The court’s nine justices followed their usual practice Monday in not commenting upon their decision to hear the health care case. At least four of the justices had to agree to hear the case during a closed-door session held Thursday.
Maine Attorney General William J. Schneider said he was pleased that the Supreme Court will hear the case.
Schneider said Maine looks forward to defending its position that the individual mandate is unconstitutional. He also said efforts to expand Medicaid are “unconstitutionally coercive.”
Rep. Chellie Pingree, D-Maine, said she’s confident the Supreme Court won’t “pull the rug out from all of those people who have already been covered by reform.”
The court’s top-to-bottom examination of the law will start with the threshold question of whether the legal challenges are premature and should be postponed until more of the law takes effect in 2014.
If the justices overcome this first hurdle, they will consider whether certain provisions can be severed from the overall law, or whether the entire thing collapses if certain provisions are deemed unconstitutional. The overall bill exceeded 2,400 pages when it passed Congress.
“If the mandate is declared unconstitutional, the insurance reforms … will not work well,” said Paul Ginsburg, president of the Center for Studying Health System Change, an independent research group.
As a result, Ginsburg said, “there is a risk that the Supreme Court could remove much of the legislation that applies to private insurance, or it could just remove the mandate and leave it to Congress to figure out how to adapt.”
Substantively, the court will focus on two main provisions. One is whether Congress exceeded its constitutional authority when it included the “individual mandate” in the Patient Protection and Affordable Care Act.
Under the individual mandate, nearly all individuals must either be covered by health insurance or pay a fee.
A new poll suggests that the mandate is increasingly popular. A CNN/ORC International poll, conducted Nov. 11-13, found 52 percent of those questioned approved of mandatory health insurance, while 47 percent are opposed. In the June poll, 44 percent approved and 54 percent disapproved.
The court, surprising some, also announced that it will consider a challenge to the law’s expansion of Medicaid coverage. The law requires states to cover residents with higher incomes and also establishes new minimum coverage levels. If states don’t comply, they will lose their federal Medicaid funds.
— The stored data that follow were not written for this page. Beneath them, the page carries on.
(** A block that begins with a header. *)
Lemma object_start {A} g h (c : bool) shs (w : EM unit) (rd r : DM A) a :
  0 <= g -> 8 <= Size h < 2 ^ 32 -> 0 <= ElementsOrVersion h < 2 ^ 32 ->
  (forall o l, (8 | o) -> o + (Size h - 8) <= l ->
    let s := mkState o 0 l (if c then ElementsOrVersion h else 0) 0 c in all_fit shs s /\ complete true shs s) ->
  (forall e, exists w' : EM unit, w e = w' e /\ code g true shs w' r a) ->
  (forall d d', Decoder.readDataHeader d = (d', Ok h) -> rd d = (Decoder.pushState h c ;;; r) d') ->
  object (8 + g) (Encoder.start h c ;;; w) rd a.
Proof.
  intros Hg Hs Hv Hfit Hcode Hrd e Hw.
  destruct (start_wrote h c e Hw Hs Hv) as (e1 & Hrun1 & Hwr1 & Hend1 & Hst1 & Hg1 & Hg2).
  destruct (Hcode e1) as (w' & Hw' & Hc). pose proof (wr_inv _ _ _ _ Hwr1) as Hw1.
  pose proof (w_inv _ Hw) as (Hen&Hdv&_). pose proof (align_bounds 3 (Size h) ltac:(lia)) as [Hal _].
  change (2 ^ 3) with 8 in Hal.
  destruct (Hfit (Encoder.end_ e + 8) (Encoder.end_ e1)) as [Hf Hcomp];
    [by apply Z.divide_add_r; [|exists 1]|lia|].
  destruct (Hc e1 _ _ Hw1 Hst1 Hf Hcomp) as (e' & Hrun & Hst & Hwr & Hend & Hread').
  pose proof (reach_bounds _ _ _ true _ Hw1 Hst1 Hf) as (_&_&?). cbn [reach limit] in *.
  exists e'. split; [rewrite (bind_run_ok _ _ _ _ _ Hrun1); by rewrite Hw'|]. split; [done|].
  split; [eapply wrote_trans; [exact Hwr1|exact Hwr|]; unfold pos; simpl; lia|].
  split; [lia|]. split; [lia|]. intros d Hd Hread Hsee. pose proof (proj2 Hread).
  assert (forall n off v, Encoder.end_ e <= off -> off + Z.of_nat n <= Encoder.end_ e + 8 ->
    GetUint n (Encoder.buf e1) off = Some v -> GetUint n (Decoder.buf d) off = Some v) as Hword.
  { intros n off v Ho Hn. apply sees_word; [apply Hw1| |lia|].
    - eapply readable_le; [exact Hread|lia].
    - eapply sees_before; [exact Hwr| |lia|lia|unfold pos; simpl; lia].
      eapply sees_sub; [exact Hsee|lia|lia]. }
  rewrite (Hrd d (Decoder.set_end (Decoder.end_ d + 8) d)).
  2:{ apply readDataHeader_run; [lia|rewrite Hd; apply Hword; (lia || done)..]. }
  erewrite bind_run_ok by (apply dec_pushState_run; [lia|simpl; lia]).
  cbn [Decoder.end_ Decoder.set_end Decoder.set_stack Decoder.stateStack].
  destruct (Hfit (Encoder.end_ e + 8) (Encoder.end_ e + 8 + (Size h - 8))) as [Hfd _];
    [by apply Z.divide_add_r; [|exists 1]|lia|].
  match goal with |- exists n, r ?d1 = _ /\ _ =>
    destruct (Hread' d1 (Encoder.end_ e + 8 + (Size h - 8)) (Decoder.stateStack d)) as (n & Hn & Hn') end.
  - simpl. rewrite Hd. done.
  - exact Hfd.
  - unfold near. simpl. lia.
  - exact Hread.
  - eapply sees_sub; [exact Hsee|unfold pos; simpl; lia|lia].
  - eapply sees_sub; [exact Hsee|lia|lia].
  - exists n. split; [|done]. rewrite Hn. by destruct d.
Qed.
Lemma object_weaken {A} g g' w (r : DM A) a : g' <= g -> object g w r a -> object g' w r a.
Proof.
  intros Hg H e He. destruct (H e He) as (e' & Hrun & Hst' & Hwr & Hend & Hg' & Hrd).
  exists e'. split_and!; [done..|lia|done].
Qed.

Lemma object_struct_by {A} g size shs w (r : DM A) a :
  0 <= g -> 0 <= size < 2 ^ 32 - 8 -> room size shs = true -> code g true shs w r a ->
  object (8 + g) (Encoder.StartStruct size 0 ;;; w) (start_versioned [mkDataHeader (8 + size) 0] ;;; r) a.
Proof.
  intros Hg Hs Hroom Hc. unfold Encoder.StartStruct, dataHeaderSize. rewrite u32_small by lia.
  apply (object_start g (mkDataHeader (8 + size) 0) false shs w _ r a); simpl Size; [done|lia|simpl; lia|..].
  - intros o l Ho Hl. split; [|done]. eapply room_fits; [exact Hroom|done|simpl in Hl; lia].
  - intros e. by exists w.
  - intros d d' Hd. set (h := mkDataHeader (8 + size) 0) in *.
    assert (Decoder.StartStruct d = (Decoder.pushState h false ;;; ret h) d') as Hstart.
    { unfold Decoder.StartStruct. rewrite (bind_run_ok _ _ _ _ _ Hd). unfold h, dataHeaderSize. cbn [Size].
      by rewrite (proj2 (Z.ltb_ge _ _)) by lia. }
    unfold start_versioned, bind in *. rewrite Hstart. destruct (Decoder.pushState h false d') as [d1 [[]|x|]]; [|done..].
    unfold ret.
    assert (check_version [h] h d1 = (d1, Ok tt)) as ->; [|done].
    unfold check_version. simpl. unfold bind, must. simpl. by rewrite Z.eqb_refl.
Qed.
Lemma object_struct {A} size shs w (r : DM A) a :
  0 <= size < 2 ^ 32 - 8 -> room size shs = true -> rest shs w r a ->
  object 0 (Encoder.StartStruct size 0 ;;; w) (start_versioned [mkDataHeader (8 + size) 0] ;;; r) a.
Proof. intros Hs Hr Hc. apply (object_weaken 8); [lia|]. by apply (object_struct_by 0 size shs). Qed.

(** The width of an element, what it must be a multiple of, and the check of a row
    of elements. *)
Definition width (sh : shape) : Z :=
  match sh with SWord k => 2 ^ k | SUnion => 16 | _ => 0 end.
Definition grain (sh : shape) : Z :=
  match sh with SWord k => 2 ^ k | _ => 8 end.
Definition element (sh : shape) : Prop :=
  match sh with SWord k => 0 <= k <= 3 | SUnion => True | _ => False end.

Lemma align_fix k x : 0 <= k -> (2 ^ k | x) -> align x (2 ^ k) = x.
Proof.
  intros Hk Hd. pose proof (align_bounds k x Hk). pose proof (align_least k x x Hk ltac:(lia) Hd). lia.
Qed.
Lemma ensured_here k s :
  0 <= k <= 3 -> bitOffset s = 0 -> (2 ^ k | offset s) -> offset s + 2 ^ k <= limit s ->
  (checkElements s = true -> elementsProcessed s < elements s) -> ensured (8 * 2 ^ k) s.
Proof.
  intros Hk Hb Hd Hl Hc. pose proof (pow2_le_8 k Hk). simpl.
  rewrite Hb, u32_small, bytesForBits_small by lia.
  replace ((0 + 8 * 2 ^ k + 7) / 8) with (2 ^ k) by (apply (Z.div_unique_pos _ _ _ 7); lia).
  rewrite align_fix by (lia || by apply Z.divide_add_r). rewrite (proj2 (Z.ltb_ge _ _)) by done.
  destruct (checkElements s); [|done]. simpl. by rewrite (proj2 (Z.leb_gt _ _)) by (by apply Hc).
Qed.
Lemma row_step sh s :
  element sh -> bitOffset s = 0 -> (grain sh | offset s) -> offset s + width sh <= limit s ->
  (checkElements s = true -> elementsProcessed s < elements s) ->
  fits sh s /\ advance sh s = at_byte s (offset s + width sh) (u32 (elementsProcessed s + 1)) /\ (grain sh | width sh).
Proof.
  intros He Hb Hd Hl Hc. assert (byte_of s = offset s) as Hby by (unfold byte_of; by rewrite Hb).
  destruct sh as [|k| |]; simpl in *; try done.
  - split; [split; [done|by apply ensured_here]|]. split; [|done]. by rewrite Hby, align_fix by (lia || done).
  - pose proof (align_fix 3 (offset s) ltac:(lia) Hd) as Hal. change (2 ^ 3) with 8 in Hal.
    unfold header_next. rewrite Hby, Hal. split; [split|].
    + apply (ensured_here 3); (done || lia).
    + apply (ensured_here 3 (at_byte s (offset s + 8) (elementsProcessed s)));
        cbn [at_byte bitOffset offset limit elementsProcessed checkElements elements];
        [lia|done|by apply Z.divide_add_r; [|exists 1]|lia|done].
    + split; [done|by exists 2].
Qed.
Lemma row_fits sh n s :
  element sh -> bitOffset s = 0 -> (grain sh | offset s) -> offset s + Z.of_nat n * width sh <= limit s ->
  0 <= elementsProcessed s -> (checkElements s = true -> elementsProcessed s + Z.of_nat n <= elements s < 2 ^ 32) ->
  all_fit (replicate n sh) s /\
  (checkElements s = true -> elementsProcessed (advances (replicate n sh) s) = elementsProcessed s + Z.of_nat n).
Proof.
  intros He. revert s. induction n as [|n IH]; intros s Hb Hd Hl Hp Hc; [simpl; lia|].
  assert (0 <= width sh) by (destruct sh; simpl in *; lia || (pose proof (pow2_le_8 k He); lia)).
  destruct (row_step sh s He Hb Hd) as (Hf & Hadv & Hdw); [nia|intros; specialize (Hc H0); lia|].
  change (advances (replicate (S n) sh) s) with (advances (replicate n sh) (advance sh s)). rewrite Hadv.
  destruct (IH (at_byte s (offset s + width sh) (u32 (elementsProcessed s + 1)))) as [Hfs Hps]; cbn [at_byte bitOffset offset limit elementsProcessed checkElements elements];
    [done|by apply Z.divide_add_r|lia|apply u32_range| |].
  { intros Hch. specialize (Hc Hch). rewrite u32_small by lia. lia. }
  split; [split; [done|by rewrite Hadv]|]. intros Hch. specialize (Hc Hch).
  rewrite Hps by done. cbn [at_byte elementsProcessed]. rewrite u32_small by lia. lia.
Qed.
(** ** Arrays and strings *)
Lemma object_array {A} sh n w (k : Z -> DM A) a :
  element sh -> 8 + Z.of_nat n * width sh < 2 ^ 32 -> rest (replicate n sh) w (k (Z.of_nat n)) a ->
  object 0 (Encoder.StartArray (u32 (Z.of_nat n)) (8 * width sh) ;;; w)
    (let! length := Decoder.StartArray (8 * width sh) in k length) a.
Proof.
  intros He Hn Hc.
  assert (1 <= width sh) by (destruct sh as [|j| |]; simpl in *; (lia || pose proof (pow2_le_8 j He); lia)).
  assert (Z.of_nat n < 2 ^ 32 - 8) by nia. rewrite u32_small by lia.
  assert (bytesForBits (u64 (Z.of_nat n * (8 * width sh))) = Z.of_nat n * width sh) as Hbytes.
  { rewrite u64_small, bytesForBits_small by nia. symmetry. apply (Z.div_unique_pos _ _ _ 7); lia. }
  unfold Encoder.StartArray. rewrite Hbytes. unfold dataHeaderSize. rewrite u32_small by nia.
  apply (object_weaken 8); [lia|].
  apply (object_start 0 (mkDataHeader (8 + Z.of_nat n * width sh) (Z.of_nat n)) true (replicate n sh) w _ (k (Z.of_nat n)) a);
    cbn [Size ElementsOrVersion]; [done|nia|lia|..].
  - intros o l Ho Hl. set (s := mkState o 0 l (Z.of_nat n) 0 true).
    assert ((grain sh | o)) as Hd.
    { eapply Z.divide_trans; [|exact Ho]. destruct sh as [|j| |]; simpl in *; try done. exists (2 ^ (3 - j)).
      rewrite <- Z.pow_add_r by lia. by replace (3 - j + j) with 3 by lia. }
    destruct (row_fits sh n s) as [Hf Hp]; simpl; [done|done|done|lia|lia|lia|].
    split; [done|]. intros _ Hch. rewrite (Hp Hch). done.
  - intros e. by exists w.
  - intros d d' Hd. unfold Decoder.StartArray. unfold bind at 1. rewrite (bind_run_ok _ _ _ _ _ Hd).
    cbn [Size ElementsOrVersion]. rewrite Hbytes. unfold dataHeaderSize. rewrite (proj2 (Z.ltb_ge _ _)) by lia.
    unfold bind. by destruct (Decoder.pushState _ _ d') as [d1 [[]|x|]].
Qed.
“The law passes the point at which pressure turns into compulsion and achieves forbidden direct regulation of the states,” Paul Clement, an attorney representing Florida and 25 other states, declared in a legal filing.
The federal law has been in effect since March 2010 and has dozens of provisions. Many are already in operation, including federal help for community health centers, tax breaks for small businesses that offer employees health insurance and allowing dependent children up to age 26 to stay on their parents’ policies.
Starting in 2014, the law’s individual mandate covers nearly everyone living in the United States except illegal immigrants, prisoners and some people with religious exemption. Those without insurance will pay a penalty on their tax return, pegged to their annual income.
The health care mandate alone will ensure that about 16 million additional U.S. residents will be covered by health insurance, according to the Congressional Budget Office. Opponents, though, say the requirement violates the Commerce Clause of the Constitution, which both empowers and constrains Congress.
The clause grants Congress the authority to “regulate commerce … among the several states.” This also means, however, that the clause withholds power from Congress if something isn’t commerce. The coming Supreme Court fight will revolve around what category the individual insurance mandate falls into.
The 11th U.S. Circuit Court of Appeals, covering Florida and other Southern states, struck down the individual mandate. But other courts, including a conservative-led panel of the D.C. Circuit Court of Appeals last week, have concluded that Congress was within its Commerce Clause rights.
“Congress determined that decisions about whether and when to purchase health insurance, and how to pay for health care services, are inherently economic,” Judge Laurence Silberman wrote for the D.C. Circuit.